President All India Adivasi Congress
- Incumbent
- Assumed office 11 February 2025
- Preceded by: Shivajirao Moghe

Member of the Madhya Pradesh Legislative Assembly
- Incumbent
- Assumed office 2023
- Preceded by: Kantilal Bhuria
- Constituency: Jhabua

Personal details
- Party: Indian National Congress

= Vikrant Bhuria =

Indian politician

Vikrant Bhuria (born 1984) is an Indian politician from Madhya Pradesh. He is an MLA from Jhabua Assembly constituency, which is reserved for Scheduled Tribe community, in Jhabua District. He won the 2023 Madhya Pradesh Legislative Assembly election, representing the Indian National Congress.

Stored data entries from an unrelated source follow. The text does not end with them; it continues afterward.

(** ** What a collection does to each slot *)

Lemma collect_cases s s2 s' :
  steady s -> copy_inv (mm_init (pool_size s) (to_space s) s) s2 ->
  decref_rel (swap_spaces s2) s' ->
  (forall j p, slot s' j = Ok p -> p = NULL \/ is_pool_address s' p = true) ->
  forall i p, ref_table s !! i = Some p ->
    slot_swept s s2 s' i p \/ slot_moved s s2 s' i p.
Proof.
  intros Hst Hci Hrel Hall i p Hp.
  pose proof (steady_copy_start s Hst) as Hcs.
  set (s0 := mm_init (pool_size s) (to_space s) s) in *.
  pose proof (dr_frame _ _ Hrel) as Hf.
  assert (Hpool' : forall a, is_pool_address s' a = is_pool_address s2 a).
  { intros a. by rewrite (same_frame_pool (swap_spaces s2) s'). }
  assert (Hi : (i < length (ref_table s'))%nat).
  { destruct Hf as (-> & _). simpl. destruct (ci_frame _ _ Hci) as (-> & _).
    by eapply lookup_lt_Some. }
  destruct (ci_slot _ _ Hci i p Hp) as [H2|(H0 & p2 & v & H2 & Hp2 & Hv0 & Hv2)].
  - left. assert (Hout : is_pool_address s2 p = false).
    { rewrite (same_frame_pool s0 s2 _ (ci_frame _ _ Hci)).
      apply (cs_outside _ Hcs). apply list_elem_of_lookup. eauto. }
    split; [done|]. split; [done|].
    assert (H' : ref_table s' !! i = Some NULL).
    { destruct (dr_table _ _ Hrel i p H2) as [H|H]; [|done].
      destruct (Hall (Z.of_nat i) p) as [->|Hpp]; [|done|].
      - apply slot_Ok. unfold num_refs. rewrite Nat2Z.id. split; [lia|done].
      - rewrite Hpool' in Hpp. congruence. }
    split; [done|]. rewrite (dr_heap_out _ _ Hrel) by done.
    simpl. split; by apply (ci_heap _ _ Hci).
  - right. split; [done|]. exists p2, v. repeat split; try done.
    apply (dr_table _ _ Hrel i p2 H2).
Qed.

Lemma sum_reclaimed (g g' size : Z -> Z) (t : list Z) : forall t',
  length t = length t' ->
  (forall i p p', t !! i = Some p -> t' !! i = Some p' ->
     g p = g' p' + (if negb (p =? NULL) && (p' =? NULL) then size p else 0)) ->
  sumZ g t = sumZ g' t' + reclaimed size t t'.
Proof.
  induction t as [|p t IH]; intros [|p' t'] Hlen Hpt; simpl in *; try done.
  rewrite (Hpt 0%nat p p') by done.
  rewrite (IH t'); [lia | lia |]. intros i q q' Hq Hq'. by apply (Hpt (S i)).
Qed.

(** ** A sweep that releases nothing *)

Lemma refs_from_nonneg keep s n : forall i h, 0 <= refs_from keep s n i h.
Proof.
  induction n as [|n IH]; intros i h; simpl; [lia|].
  pose proof (IH (i + 1) h). pose proof (occ_nonneg h (kids s i)).
  destruct (keep i); lia.
Qed.

Lemma refs_from_ext keep keep' s s' n : forall i h,
  (forall j, i <= j < i + Z.of_nat n ->
     keep' j = keep j /\ (keep j = false -> kids s' j = kids s j)) ->
  refs_from keep' s' n i h = refs_from keep s n i h.
Proof.
  induction n as [|n IH]; intros i h Hext; simpl; [done|].
  destruct (Hext i) as [-> Hk]; [lia|].
  rewrite (IH (i + 1) h); [|intros j Hj; apply Hext; lia].
  destruct (keep i); [done|]. by rewrite Hk.
Qed.

Lemma hits_unpooled s cs a : is_pool_address s a = false -> hits s cs a = 0.
Proof.
  intros Ha. apply sumZ_zero. intros c _. destruct (slot s c) as [q| |]; try done.
  destruct (Z.eqb_spec q a) as [->|]; [|done]. by rewrite Ha.
Qed.

Lemma kids_garbage s j p v cs :
  slot s j = Ok p -> p ≠ NULL -> heap s !! p = Some v -> children v = Some cs ->
  kids s j = cs.
Proof.
  intros Hs H0 Hv Hcs. unfold kids, value_at. rewrite Hs.
  destruct (Z.eqb_spec p NULL); [done|]. by rewrite Hv, Hcs.
Qed.

Lemma kids_unused s j : slot s j = Ok NULL -> kids s j = [].
Proof. intros Hs. unfold kids, value_at. by rewrite Hs. Qed.

Lemma pooled_b_true s j :
  pooled_b s j = true <-> pooled s j.
Proof.
  unfold pooled_b, pooled. destruct (slot s j) as [p| |]; split; try done.
  - intros Hp. by exists p.
  - by intros (q & [= ->] & Hq).
  - by intros (q & ? & _).
  - by intros (q & ? & _).
Qed.

Lemma sweep_keeps n : forall i s,
  is_pool_address s NULL = false ->
  NoDup (filter (fun p => is_pool_address s p = true) (ref_table s)) ->
  0 <= i -> i + Z.of_nat n = num_refs s ->
  (forall j p, i <= j -> slot s j = Ok p -> is_pool_address s p = false -> p ≠ NULL ->
     exists v, heap s !! p = Some v /\ wf_value s v) ->
  (forall h q, slot s h = Ok q -> is_pool_address s q = true ->
     exists w, heap s !! q = Some w /\
       refs_from (pooled_b s) s n i h < ref_count w <= 2 ^ 32) ->
  exists s', sweep n i s = Ok s' /\ blocks s' = blocks s /\ same_frame s s' /\
    forall h q, slot s h = Ok q -> is_pool_address s q = true ->
      slot s' h = Ok q /\
      exists w, heap s !! q = Some w /\
        heap s' !! q =
          Some (set_ref_count (ref_count w - refs_from (pooled_b s) s n i h) w).
Proof.
  induction n as [|n IH]; intros i s Hn Hnd Hi Hlen Hg Hcount; simpl.
  - exists s. split; [done|]. split; [done|]. split; [apply same_frame_refl|].
    intros h q Hh Hq. split; [done|]. destruct (Hcount h q Hh Hq) as (w & Hw & _).
    exists w. split; [done|]. by rewrite Z.sub_0_r, set_ref_count_id.
  - destruct (slot_in_range s i) as [p Hs]; [lia|].
    unfold sweep_slot. rewrite Hs. simpl.
    assert (Hkeep : is_pool_address s p = true \/ p = NULL ->
      exists s', sweep n (i + 1) s = Ok s' /\ blocks s' = blocks s /\ same_frame s s' /\
        forall h q, slot s h = Ok q -> is_pool_address s q = true ->
          slot s' h = Ok q /\
          exists w, heap s !! q = Some w /\
            heap s' !! q = Some (set_ref_count
              (ref_count w - ((if pooled_b s i then 0 else occ h (kids s i)) +
                              refs_from (pooled_b s) s n (i + 1) h)) w)).
    { intros Hcase.
      assert (Hz : forall h, (if pooled_b s i then 0 else occ h (kids s i)) = 0).
      { intros h. unfold pooled_b. rewrite Hs. destruct Hcase as [-> | ->]; [done|].
        rewrite Hn. by rewrite (kids_unused s i Hs). }
      destruct (IH (i + 1) s Hn Hnd) as (s' & Hsw & Hb & Hf & Hkept); [lia | lia | | |].
      - intros j q Hj. apply Hg. lia.
      - intros h q Hh Hq. destruct (Hcount h q Hh Hq) as (w & Hw & Hlt).
        exists w. split; [done|]. simpl in Hlt. rewrite Hz in Hlt. lia.
      - exists s'. split; [done|]. split; [done|]. split; [done|].
        intros h q Hh Hq. destruct (Hkept h q Hh Hq) as (Hs' & w & Hw & Hw').
        split; [done|]. exists w. split; [done|]. by rewrite Hz, Z.add_0_l. }
    destruct (is_pool_address s p) eqn:Hp; simpl; [apply Hkeep; by left|].
    destruct (Z.eqb_spec p NULL) as [->|H0]; simpl; [apply Hkeep; by right|].
    clear Hkeep.
    destruct (Hg i p) as (v & Hv & cs & Hcs & Hrange); [lia|done|done|done|].
    pose proof (kids_garbage s i p v cs Hs H0 Hv Hcs) as Hkids.
    assert (Hpb : pooled_b s i = false) by (unfold pooled_b; by rewrite Hs).
    unfold traverse_decref, traverse_with, load. rewrite Hv. simpl.
    rewrite for_each_child_children, Hcs.
    destruct (foreach_decref_counts cs s Hn Hrange) as (s1 & -> & [Ht Hb Ha Hsp Hh]).
    { intros c q Hc Hq Hqp. destruct (Hcount c q Hq Hqp) as (w & Hw & Hlt & Hle).
      exists w. split; [done|]. rewrite (hits_occ s cs c q Hnd Hq Hqp).
      simpl in Hlt. rewrite Hpb, Hkids in Hlt.
      pose proof (refs_from_nonneg (pooled_b s) s n (i + 1) c). lia. }
    simpl. destruct Ha as [Hab Haz].
    set (s2 := set_slot i NULL s1).
    assert (Hpool2 : forall a, is_pool_address s2 a = is_pool_address s a).
    { intros a. by apply is_pool_address_frame. }
    assert (Hnum2 : num_refs s2 = num_refs s).
    { unfold num_refs, s2. simpl. by rewrite length_insert, Ht. }
    assert (Hslot2 : forall j, j ≠ i -> slot s2 j = slot s j).
    { intros j Hj. unfold slot. rewrite Hnum2. destruct (_ && _) eqn:E; [|done].
      unfold s2. simpl. rewrite Ht. rewrite list_lookup_insert_ne; [done|].
      apply andb_true_iff in E as [E1 _]. apply Z.leb_le in E1. lia. }
    assert (Hslot2i : slot s2 i = Ok NULL).
    { apply slot_Ok. rewrite Hnum2. split; [lia|]. unfold s2. simpl. rewrite Ht.
      apply list_lookup_insert_eq. apply slot_Ok in Hs as [_ Hs]. by eapply lookup_lt_Some. }
    assert (Hheap2 : forall a, is_pool_address s a = false -> heap s2 !! a = heap s !! a).
    { intros a Hap. unfold s2. simpl. rewrite Hh. destruct (heap s !! a) as [w|]; [|done].
      by rewrite (hits_unpooled s cs a Hap), Z.sub_0_r, set_ref_count_id. }
    assert (Hrefs : forall h, refs_from (pooled_b s2) s2 n (i + 1) h =
                              refs_from (pooled_b s) s n (i + 1) h).
    { intros h. apply refs_from_ext. intros j Hj.
      assert (Hpbj : pooled_b s2 j = pooled_b s j).
      { unfold pooled_b. rewrite Hslot2 by lia. destruct (slot s j); try done. }
      split; [done|]. intros Hf. unfold kids, value_at. rewrite Hslot2 by lia.
      unfold pooled_b in Hf. destruct (slot s j) as [q| |]; try done.
      by rewrite (Hheap2 q Hf). }
    destruct (IH (i + 1) s2) as (s' & Hsw & Hb' & Hf' & Hkept).
    + by rewrite Hpool2.
    + change (ref_table s2) with (<[Z.to_nat i := NULL]> (ref_table s1)). rewrite Ht.
      rewrite (list_filter_iff _ (fun p => is_pool_address s p = true))
        by (intros x; by rewrite Hpool2).
      eapply sublist_NoDup; [exact Hnd|].
      apply (filter_insert_sublist (fun p => is_pool_address s p = true)). congruence.
    + lia.
    + rewrite Hnum2. lia.
    + intros j q Hj Hq Hqp H0q. rewrite Hslot2 in Hq by lia. rewrite Hpool2 in Hqp.
      destruct (Hg j q) as (w & Hw & cs' & Hcs' & Hr'); [lia|done|done|done|].
      exists w. rewrite (Hheap2 q Hqp). split; [done|]. exists cs'. split; [done|].
      intros c Hc. rewrite Hnum2. by apply Hr'.
    + intros h q Hq Hqp. rewrite Hpool2 in Hqp.
      assert (h ≠ i).
      { intros ->. rewrite Hslot2i in Hq. injection Hq as <-. congruence. }
      rewrite Hslot2 in Hq by done.
      destruct (Hcount h q Hq Hqp) as (w & Hw & Hlt & Hle).
      eexists. split; [unfold s2; simpl; rewrite Hh, Hw; reflexivity|]. simpl.
      rewrite Hrefs, (hits_occ s cs h q Hnd Hq Hqp).
      simpl in Hlt. rewrite Hpb, Hkids in Hlt. pose proof (occ_nonneg h cs). lia.
    + exists s'. split; [done|]. split; [by rewrite Hb'|]. split.
      { eapply same_frame_trans; [|exact Hf']. repeat split; simpl; try done.
        by rewrite length_insert, Ht. }
      intros h q Hq Hqp.
      assert (h ≠ i) by (intros ->; congruence).
      destruct (Hkept h q) as (Hs' & w1 & Hw1 & Hw');
        [by rewrite Hslot2 | by rewrite Hpool2 |].
      split; [done|]. destruct (Hcount h q Hq Hqp) as (w & Hw & _).
      exists w. split; [done|]. rewrite Hw'. unfold s2 in Hw1. simpl in Hw1.
      rewrite Hh, Hw in Hw1. injection Hw1 as <-.
      rewrite Hrefs, (hits_occ s cs h q Hnd Hq Hqp), Hpb, Hkids.
      unfold set_ref_count. simpl. do 2 f_equal. lia.
Qed.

== Early life and education ==
Bhuria is from Jhabua, Madhya Pradesh. He is the son of Kantilal Bhuria. He is a general surgeon and his wife is also a doctor. He completed his M.S. in 2011 at M.Y.H. Indore and earlier did his M.B.B.S. at Mahatma Gandhi Memorial Medical College, Indore.

== Career ==
Bhuria won from Jhabua Assembly constituency in the 2023 Madhya Pradesh Legislative Assembly election representing the Indian National Congress. He polled 103,151 votes and defeated his nearest rival, Bhanu Bhuriya of the Bharatiya Janata Party, by a margin of 15,693 votes. Earlier, he lost the 2018 Madhya Pradesh Legislative Assembly election to Guman Singh Damor of the BJP by a margin of 10,437 votes.